# What this task involves
From the first line onward, reproduce the records exactly; the final line to include is the one holding "match l with".

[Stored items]
Definition EnsureLooseModeIsConfigured (interfaceName : string) (family : IPFamily) : M unit :=
  match family with
  | IPv6 => mret tt
  | _ => loose_mode_loop 10 interfaceName family
  end.

Definition EnableForwarding (interfaceName : string) (family : IPFamily) : M unit :=
  setSysctl (String.append (ipConfPath interfaceName family) "/forwarding") ["1"%char].

Definition ConfigureTCPMTUProbe (mtuProbe baseMss : list ascii) : M unit :=
  _ ← setSysctl "/proc/sys/net/ipv4/tcp_mtu_probing" mtuProbe;
  setSysctl "/proc/sys/net/ipv4/tcp_base_mss" baseMss.

(** * Clean-up *)

Definition link_index (l : Link) : Z :=
  match l with LVxlan v => link_Index v | LOther _ i => i end.

Definition DeleteIfaceAndAssociatedRoutes (iface : string) (tableID : Z) (family : IPFamily) : M unit :=
  rl ← attempt (LinkByName iface);
  match rl with
  | Err _ => mret tt
  | Ok link =>
      rr ← attempt (RouteList (Some link) family);
      _ ← match rr with
          | Err _ => mret tt
          | Ok currentRouteList =>
              for_each (fun r => if route_Table r =? tableID then ignore (RouteDel r) else mret tt)
                currentRouteList
          end;
      LinkDel link
  end.

Definition is_default_policy (family : IPFamily) (p : XfrmPolicy) : bool :=
  (net_string (xfrm_Dst p) =?? allZeroesFamilyAddress family) &&
  (net_string (xfrm_Src p) =?? allZeroesFamilyAddress family) && (xfrm_Proto p =? 0).

Definition DeleteXfrmRules (family : IPFamily) : M unit :=
  policies ← XfrmPolicyList family;
  for_each (fun p => if is_default_policy family p then mret tt else XfrmPolicyDel p) policies.
End ops.

(** * Lemmas *)
Section lemmas.
Context {W : Type} `{!NetlinkBasic W} `{!NetlinkLaws W}.

Lemma RouteAddOrReplace_ok r w w' : RouteAddOrReplace r w = (Ok tt, w') ->
  r ∈ routes w' /\ forall r', ~ same_route_key r' r -> r' ∈ routes w' <-> r' ∈ routes w.
Proof.
  unfold RouteAddOrReplace, mbind, eff_bind, attempt.
  destruct (RouteAdd r w) as [[[]|e] w1] eqn:Ha.
  - intros [= <-]. by apply route_add_ok.
  - destruct (is_exist e); [|done]. intros Hr.
    apply route_add_err in Ha. rewrite <- Ha. by apply route_replace_ok.
Qed.

Lemma RouteAddOrReplace_err r w e w' : RouteAddOrReplace r w = (Err e, w') -> routes w' = routes w.
Proof.
  unfold RouteAddOrReplace, mbind, eff_bind, attempt.
  destruct (RouteAdd r w) as [[[]|e1] w1] eqn:Ha; [done|]. apply route_add_err in Ha. rewrite <- Ha.
  destruct (is_exist e1); [by apply route_replace_err|]. by intros [= _ <-].
Qed.

Lemma trim_single c : trim_newlines [c] = if c =?? newline then [] else [c].
Proof.
  unfold trim_newlines, trim_left. destruct (decide (c = newline)) as [E|E].
  - by rewrite bool_decide_true.
  - rewrite bool_decide_false by done. simpl. by rewrite bool_decide_false.
Qed.

Lemma getReversePathFilter_ok name w s w' : getReversePathFilter name w = (Ok s, w') ->
  exists c, files w' !! String.append (ipConfPath name IPv4) "/rp_filter" = Some c /\ trim_newlines c = s.
Proof.
  unfold getReversePathFilter, mbind, eff_bind, attempt.
  destruct (ReadFile _ w) as [[c|e] w1] eqn:Hr; [|done]. intros [= <- <-].
  destruct (read_file _ _ _ _ Hr) as [-> Hc]. exists c. by rewrite (Hc c eq_refl).
Qed.
End lemmas.

(** * Properties *)
Section properties.
Context {W : Type} `{!NetlinkBasic W} `{!NetlinkLaws W}.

# Task output
Definition EnsureLooseModeIsConfigured (interfaceName : string) (family : IPFamily) : M unit :=
  match family with
  | IPv6 => mret tt
  | _ => loose_mode_loop 10 interfaceName family
  end.

Definition EnableForwarding (interfaceName : string) (family : IPFamily) : M unit :=
  setSysctl (String.append (ipConfPath interfaceName family) "/forwarding") ["1"%char].

Definition ConfigureTCPMTUProbe (mtuProbe baseMss : list ascii) : M unit :=
  _ ← setSysctl "/proc/sys/net/ipv4/tcp_mtu_probing" mtuProbe;
  setSysctl "/proc/sys/net/ipv4/tcp_base_mss" baseMss.

(** * Clean-up *)

Definition link_index (l : Link) : Z :=
  match l with LVxlan v => link_Index v | LOther _ i => i end.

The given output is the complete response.